En mai, le projet d’usine de cellulose près de Tartu a continué de faire débat. Fortement mobilisés, les opposants ont notamment organisé une chaîne humaine sur les rives de l’Emajõgi dans la ville universitaire. Du côté du gouvernement, aucune décision n’a été prise, mais il apparaît peu à peu qu’il sera très difficile d’aller contre la population locale.
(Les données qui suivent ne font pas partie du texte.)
(** A candidate dated 2024-11-27 against an on-chain record dated
    2024-11-26. *)
Definition cdi_candidate : RateData :=
  {| rate_type := CDI; answer := 1115000000; raw_value := 11.15%float;
     rd_decimals := 8; real_world_date := 20241127;
     real_world_date_str := "27/11/2024";
     timestamp := {| dt_year := 2024; dt_month := 11; dt_day := 27 |};
     source := "BCB-12"; rd_description := description (RATE_CONFIGS CDI) |}.

Definition quiet_outside : Outside :=
  {| http := fun _ _ => HttpRequestError "unreachable";
     getRate := fun _ _ => Returned 1090000000 1732650000 20241126;
     batch_tx := fun _ _ => TxNotSent (mkExn RuntimeError "no transaction");
     clock := fun n => 1732700000 + Z.of_nat n;
     updater_init := None |}.

Definition fresh_state : State := {| tick := 0; db := DataStore.empty_db; sent := [] |}.

(** The same observation after a correction of its value. *)
Definition cdi_corrected : RateData :=
  {| rate_type := CDI; answer := 1116000000; raw_value := 11.16%float;
     rd_decimals := 8; real_world_date := 20241127;
     real_world_date_str := "27/11/2024";
     timestamp := {| dt_year := 2024; dt_month := 11; dt_day := 27 |};
     source := "BCB-12"; rd_description := description (RATE_CONFIGS CDI) |}.

(** A record of the BCB answer: [{"data": d, "valor": v}]. *)
Definition record (d v : string) : Item :=
  ItemDict [("data", PyStr d); ("valor", PyStr v)].

Definition good_record : Item := record "26/11/2024" "10,90".
Definition later_record : Item := record "27/11/2024" "11.15".
Definition bad_value_record : Item := record "28/11/2024" "n/a".
Definition too_high_record : Item := record "28/11/2024" "51,00".

(** A client built with [validate=False]. *)
Definition unvalidated_client : BCBClient := {| timeout := TIMEOUT; validate := false |}.

(** The two histories of the specification's examples. *)
Definition constant_history : list float := [10; 10; 10; 10; 10]%float.
Definition steady_history : list float := [10.0; 10.2; 10.1; 10.3; 10.0]%float.

(** A world in which the first two requests (IPCA, CDI) are answered and the
    rest fail, the chain holds no rate yet, and the batch transaction is
    mined successfully with a single event in its receipt. *)
Definition one_event_outside : Outside :=
  {| http := fun n _ => if (n <? 2)%nat then HttpOk [good_record]
                        else HttpRequestError "connection reset";
     getRate := fun _ _ => Reverted "rate not found";
     batch_tx := fun _ _ =>
       TxMined "0xabc" {| receipt_status := 1;
                          logs := [ {| topics := ["RateUpdated"] |} ];
                          blockNumber := 7;
                          gasUsed := 210000 |};
     clock := fun n => 1732700000 + Z.of_nat n;
     updater_init := None |}.

(** A client class whose [fetch_with_retry] makes a single [fetch_latest]
    attempt: it stands for a class that supplies the method. *)
Definition single_attempt_class : Scheduler.ClientClass :=
  {| Scheduler.fetch_with_retry := Some (fun self rt _ _ _ => fetch_latest self rt) |}.

(** A world whose HTTP API drops the second and the fifth request and
    answers all others, whose chain holds no rate yet, and whose batch
    transaction is mined with the given receipt status. *)
Definition flaky_outside (receipt_status : Z) : Outside :=
  {| http := fun n _ => if (n =? 1)%nat || (n =? 4)%nat
                        then HttpRequestError "read timeout"
                        else HttpOk [good_record];
     getRate := fun _ _ => Reverted "rate not found";
     batch_tx := fun _ _ =>
       TxMined "0xdef" {| Env.receipt_status := receipt_status;
                          logs := [];
                          blockNumber := 9;
                          gasUsed := 350000 |};
     clock := fun n => 1732700000 + Z.of_nat n;
     updater_init := None |}.

Definition default_scheduler : Scheduler.RateScheduler :=
  Scheduler.new_RateScheduler Scheduler.default_settings.


(** Records whose value is a NaN, or too large to be scaled. *)
Definition nan_record : Item := record "28/11/2024" "nan".
Definition overflow_record : Item := record "28/11/2024" "1e308".

(** A world whose API lists two records, the older first, and whose chain
    holds a CDI rate dated 2024-11-26. *)
Definition two_records_outside : Outside :=
  {| http := fun _ _ => HttpOk [good_record; later_record];
     getRate := fun _ _ => Returned 1090000000 1732650000 20241126;
     batch_tx := fun _ _ => TxNotSent (mkExn RuntimeError "no transaction");
     clock := fun n => 1732700000 + Z.of_nat n;
     updater_init := None |}.

(** A world in step: the API lists the record of 2024-11-26 and the chain
    holds a rate of that date. *)
Definition synced_outside : Outside :=
  {| http := fun _ _ => HttpOk [good_record];
     getRate := fun _ _ => Returned 1090000000 1732650000 20241126;
     batch_tx := fun _ _ => TxNotSent (mkExn RuntimeError "no transaction");
     clock := fun n => 1732700000 + Z.of_nat n;
     updater_init := None |}.

(** An [updateRate] transaction that is mined and succeeds. *)
Definition mined_update : nat -> string -> Z -> Z -> string -> TxOutcome :=
  fun _ _ _ _ _ => TxMined "0x123" {| receipt_status := 1; logs := [];
                                      blockNumber := 11; gasUsed := 90000 |}.

(** A world whose API answers the second request (CDI) with a value too
    large to be scaled, and all others with a good record. *)
Definition overflow_outside : Outside :=
  {| http := fun n _ => if (n =? 1)%nat then HttpOk [overflow_record]
                        else HttpOk [good_record];
     getRate := fun _ _ => Reverted "rate not found";
     batch_tx := fun _ _ => TxNotSent (mkExn RuntimeError "no transaction");
     clock := fun n => 1732700000 + Z.of_nat n;
     updater_init := None |}.

(** A database holding a week of CDI observations, all of 10.90, as the
    client processes them and the store writes them. *)
Definition week_of_cdi : list RateData :=
  processed new_BCBClient CDI
    [record "19/11/2024" "10,90"; record "20/11/2024" "10,90";
     record "21/11/2024" "10,90"; record "22/11/2024" "10,90";
     record "25/11/2024" "10,90"].

Definition week_state : State :=
  {| tick := 0;
     db := DataStore.run_ops
             (map (fun rd => (1732600000, DataStore.OpStoreRate rd)) week_of_cdi)
             DataStore.empty_db;
     sent := [] |}.

End Fixtures.

(* ================================================================== *)
(** * Properties of the oracle updater *)
(* ================================================================== *)

Module OracleUpdaterProofs.
Import Py PyFloat BcbClient Env BcbFetch OracleUpdater Fixtures.





(** On a mined, successful batch the result reports the pre-checked
    count. *)
Lemma send_batch_reports_prechecked (rates to_update : list RateData)
    (to_skip : list (string * string)) (o : Outside) (s : State)
    (h : string) (receipt : Receipt) :
  batch_tx o (tick s) (batch_payload rates) = TxMined h receipt ->
  receipt_status receipt = 1 ->
  exists u s', send_batch rates to_update to_skip o s = (inr u, s') /\
               success u = true /\ rates_updated u = len to_update.
Proof.
  intros Tx St. unfold send_batch. rewrite Tx, St. simpl.
  eexists. eexists. split; [reflexivity | ]. split; reflexivity.
Qed.

(** C9 (the code departs from the claim).  In a world where two rates are
    fetched, both pass the pre-check and the mined receipt carries one
    update event, [sync_all_rates] succeeds and reports [rates_updated = 2],
    the pre-checked count, while the number of update events of the
    receipt is 1. *)
Theorem sync_all_rates_reports_prechecked_count :
  exists u s h receipt payload,
    sync_all_rates false Fixtures.one_event_outside fresh_state = (inr u, s) /\
    sent s = [payload] /\
    batch_tx Fixtures.one_event_outside 8 payload = TxMined h receipt /\
    success u = true /\
    rates_updated u = 2 /\
    len (rate_updated_events receipt) = 1.
Proof.
  do 5 eexists. split; [vm_compute; reflexivity | ].
  split; [reflexivity | ]. split; [reflexivity | ]. repeat split.
Qed.

End OracleUpdaterProofs.

(* ================================================================== *)
(** * Properties of the data store *)
(* ================================================================== *)

Module DataStoreProofs.
Import DataStore.



Lemma NoDup_snoc {A} (l : list A) (x : A) :
  NoDup l -> ~ In x l -> NoDup (l ++ [x]).
Proof.
  induction l as [ | y l IH]; simpl; intros ND NI.
  - constructor; [intros [] | constructor].
  - inversion ND as [ | ? ? Hy ND']; subst. constructor.
    + rewrite in_app_iff. simpl. intros [H | [H | []]]; [now apply Hy | ].
      apply NI. now left.
    + apply IH; [exact ND' | ]. intros H. apply NI. now right.
Qed.

Lemma NoDup_map_filter {A B} (g : A -> B) (f : A -> bool) (l : list A) :
  NoDup (map g l) -> NoDup (map g (filter f l)).
Proof.
  induction l as [ | x l IH]; simpl; intros ND; [constructor | ].
  inversion ND as [ | ? ? Hx ND']; subst.
  destruct (f x); simpl; [ | now apply IH].
  constructor; [ | now apply IH].
  intros H. apply Hx. rewrite in_map_iff in *.
  destruct H as [y [E Hy]]. exists y. split; [exact E | ].
  apply filter_In in Hy. tauto.
Qed.







End DataStoreProofs.

(* ================================================================== *)
(** * Properties of the fixed-point scaling *)
(* ================================================================== *)

Module ScalingProofs.
Import Py PyFloat BcbClient.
Il y a quelques mois, la ministre de l’économie Kadri Simson (Parti du Centre) a annoncé que les transports publics régionaux estoniens allaient devenir gratuits au 1er juillet 2018. Toutefois, les modalités de la mise en œuvre de cette décision est longtemps restée floue. Finalement, la gratuité ne sera pas instaurée sur l’ensemble du territoire, la ministre ayant choisi de laisser le choix aux centres régionaux chargés des transports. Ces centres ont le choix entre le maintien des tarifs en vigueur ou une réduction des tarifs, cette décision s’accompagnant alors d’une aide financière de l’État. Cette réduction peut être partielle ou totale avec la mise en place d’un billet à 0 euro. Sept centres régionaux (Läänemaa, Jõgevamaa, Järvamaa, Tartumaa, Virumaa oriental, Valgamaa et le centre commun aux régions de Võrumaa et de Põlvamaa), la commune de Saaremaa et celle de Hiiumaa ont pour l’instant opté pour la gratuité, alors que trois (Harjumaa, Raplamaa et Virumaa occidental) ont choisi de conserver leur politique tarifaire. La région de Pärnumaa a décidé d’une gratuité partielle pour certaines catégories de voyageurs seulement (écoliers, retraités). Bien que certaines régions aient choisi la gratuité, elles ne sont toutefois pas d’accord avec une entrée en vigueur dès le 1er juillet et réclament un report d’au moins trois mois pour préparer le passage au nouveau système.

Enfin, après deux échecs consécutifs en 2016 et 2017, l’Estonie a de nouveau atteint la finale du concours de l’Eurovision. Cette année, c’est la chanteuse Elina Nechayeva qui représentait le pays avec une chanson en italien La Forza. Elle a obtenu une honnête huitième place.